Critically integrating Indigenous vocabularies, such as Two-Spirit critiques, into the literatures that inform trans scholarship continues to unsettle and challenge the politics and power relations of settler society. Failure to do so—to disregard the non-Native formations of gender and sexuality monikers—remains a settler act disengaged from the intent of Two-Spirit organizing (Morgensen, “Unsettling Queer Politics” 145). Any decolonial movement within trans, queer, and feminist studies must work to deconstruct the categorical rigidity of gender and sexuality, focusing instead on the ways in which heteropatriarchy intersects with settler colonialism and thus directly affects all of us.
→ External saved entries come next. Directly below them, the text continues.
(** Up to the checksum request, [viona_tx] logs nothing, and whichever way
    it leaves the preparation the reclamation descriptor counts exactly the
    references the next step relies on. *)
Lemma tx_prepare_spec env link ring m iov c :
  iov <> [] ->
  Forall (fun v => 0 < iov_len v) iov ->
  Z.of_nat (length iov) + 3 < 2 ^ 32 ->
  match tx_prepare env link ring m iov c with
  | Prepared r dp head tail len =>
    vr_log r = vr_log ring /\ vr_stats r = vr_stats ring /\
    tx_refs ring r dp c (tx_frame head tail) /\
    (dp = true -> (1 <= desb_blocks (tx_frame head tail))%nat) /\
    (desb_blocks (tx_frame head tail) <= length iov)%nat /\
    0 <= hb_wptr head /\
    len = u32 (zsum (map iov_len iov))
  | PrepDropFail r dp frame =>
    vr_log r = vr_log ring /\ vr_stats r = vr_stats ring /\
    tx_refs ring r dp c frame /\
    (desb_blocks frame <= length iov)%nat
  | PrepDropHook r dp =>
    vr_log r = vr_log ring /\
    (forall s, s <> rs_tx_hookdrop -> vr_stats r s = vr_stats ring s) /\
    (dp = true -> desb_held r c 2) /\
    (dp = false -> d_ref (desb_at ring c) = 0 -> d_ref (desb_at r c) = 0)
  end.
Proof.
  intros Hne Hpos Hbound. unfold tx_prepare.
  destruct iov as [|v0 iov]; [contradiction|]. clear Hne.
  inversion Hpos as [|? ? Hv0 Hrest]; subst.
  cbn [hd tl length] in *.
  assert (Hidle0 : tx_refs ring ring false c []).
  { split; [reflexivity|tauto]. }
  destruct (u32 (iov_len v0) <? sizeof_virtio_net_hdr).
  { splits; try reflexivity; try assumption. cbn. lia. }
  pose proof (tx_claim_spec env ring c) as Hclaim.
  destruct (tx_claim env ring c) as [|r1 dp|r1 dp head0].
  { splits; try reflexivity; try assumption. cbn. lia. }
  { destruct Hclaim as (L & S & R). splits; try assumption. cbn. lia. }
  destruct Hclaim as (L1 & S1 & R1 & Hd0 & Hw0).
  pose proof (tx_copy_hdrs_spec m iov VIONA_MAX_HDRS_LEN head0 (u32 (iov_len v0))
                ltac:(unfold VIONA_MAX_HDRS_LEN; lia) Hrest ltac:(lia)) as Hcopy.
  destruct (tx_copy_hdrs m iov VIONA_MAX_HDRS_LEN head0 (u32 (iov_len v0)))
    as [[[head1 len1] rest] base_off].
  destruct Hcopy as (Hd1 & Hw1 & Hb1 & Hl1 & Hp1 & Hu1 & Hu1' & Hsum1).
  assert (Hlen1 : u32 len1 = len1).
  { destruct iov as [|v1 iov'].
    - rewrite (Hu1' eq_refl). apply u32_idem.
    - apply Hu1. discriminate. }
  assert (Hflag : hb_desb head1 = dp) by congruence.
  pose proof (tx_build_tail_spec env dp m c rest base_off 1 r1 [] len1 2) as Hbuild.
  assert (Hpre : dp = true -> desb_held r1 c 2 /\ 0 <= 2 /\
                               2 + Z.of_nat (length rest) < 2 ^ 32).
  { intros E. rewrite E in *. unfold tx_refs in R1. destruct R1 as [[Hsm Hh] _].
    unfold desb_blocks, head_block in Hh. cbn [filter blk_desb] in Hh.
    rewrite Hd0 in Hh. cbn [length] in Hh.
    split; [split; [exact Hsm|exact Hh]|]. lia. }
  specialize (Hbuild Hpre Hb1 Hlen1).
  assert (Hidle1 : dp = false ->
                   d_ref (desb_at ring c) = 0 -> d_ref (desb_at r1 c) = 0).
  { intros E. rewrite E in *. unfold tx_refs in R1. destruct R1 as [_ H]. exact H. }
  assert (Hck1 : dp = true -> d_cookie (desb_at r1 c) = c).
  { intros E. rewrite E in *. unfold tx_refs in R1. destruct R1 as [_ H]. exact H. }
  assert (Hrefs : forall r tail blocks,
             same_but_desb c r1 r -> (dp = false -> r = r1) ->
             tail = [] ++ blocks ->
             Forall (fun b => blk_desb b = dp) blocks ->
             (dp = true -> desb_held r c (2 + Z.of_nat (length blocks))) ->
             tx_refs ring r dp c (tx_frame head1 tail) /\
             desb_blocks (tx_frame head1 tail) =
             if dp then S (length blocks) else O).
  { intros r tail blocks Hs Hf Et Hall Hh. cbn [app] in Et. subst tail.
    unfold tx_refs.
    rewrite desb_blocks_frame, Hflag, (desb_blocks_all dp blocks Hall).
    destruct dp.
    - split; [|reflexivity]. split.
      + replace (1 + Z.of_nat (1 + length blocks))
          with (2 + Z.of_nat (length blocks)) by lia.
        apply Hh. reflexivity.
      + destruct Hs as (_ & _ & _ & C). rewrite C. apply Hck1. reflexivity.
    - split; [|reflexivity]. split; [reflexivity|].
      rewrite (Hf eq_refl). apply Hidle1. reflexivity. }
  destruct (tx_build_tail env dp m c rest base_off 1 r1 [] len1)
    as [r2 tail len2|r2 tail].
  - destruct Hbuild as (Hs2 & Hf2 & (blocks & Et & El & Hall & Hh2) & Elen).
    destruct (Hrefs r2 tail blocks Hs2 Hf2 Et Hall Hh2) as [Hr2 Hcount].
    assert (Hcnt : (desb_blocks (tx_frame head1 tail) <= S (length iov))%nat).
    { rewrite Hcount. destruct dp; lia. }
    pose proof (tx_hook_spec env link ring r2 dp c head1 tail Hr2) as Hhook.
    specialize (Hhook ltac:(intros E; rewrite Hcount, E; lia) ltac:(lia)).
    destruct Hs2 as (L2 & S2 & _).
    destruct (tx_hook env link r2 dp c head1 tail) as [r3 dp' head' tail'|r3].
    + destruct Hhook as (L3 & S3 & R3 & H1 & Hle & Hw).
      splits; try assumption; try congruence; try lia.
      rewrite Elen, Hsum1. cbn [map zsum fold_right].
      fold (zsum (map iov_len iov)). apply u32_add_l.
    + destruct Hhook as (L3 & S3 & Hd3 & Hi3).
      splits; try assumption; try congruence.
      intros s Hs. rewrite (S3 s Hs). congruence.
  - destruct Hbuild as (Hs2 & Hf2 & blocks & Et & El & Hall & Hh2).
    destruct (Hrefs r2 tail blocks Hs2 Hf2 Et Hall Hh2) as [Hr2 Hcount].
    destruct Hs2 as (L2 & S2 & _).
    splits; try assumption; try congruence.
    rewrite Hcount. destruct dp; lia.
Qed.

(** ** Transmit: the drop labels and the hand-over *)

Lemma desb_at_ext r r' c : vr_txdesb r' = vr_txdesb r -> desb_at r' c = desb_at r c.
Proof. unfold desb_at. intros ->. reflexivity. Qed.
The future of rhetorical scholarship, and trans rhetorics in particular, depends upon a doublewoven attunement to indigeneity and a critical effort to disengage with the languages of oppression that have historically defined Euromerican queer and trans existence. Such an undertaking requires monumental self-reflexivity—a sitting and squirming in discomfort—that seeks to witness and resist the literal root of oppression that buries itself deep in stolen land. What does the decolonization of lands, of bodies, of rhetorical imaginaries look like? This special issue is one way in which trans scholarship has recently intervened—an emergent node of interrogation and dissent that more complexly facilitates the interruption of competing colonial frameworks towards a radical, emancipatory future for all.

Endnote

  1. A term developed by Anishinaabe writer and scholar, Gerald Vizenor. Survivance refers to the survival of Indigenous communities through endurance, persistence, and resistance to colonial systems of oppression. See Vizenor’s Manifest Manners for his insightful theorization of this concept.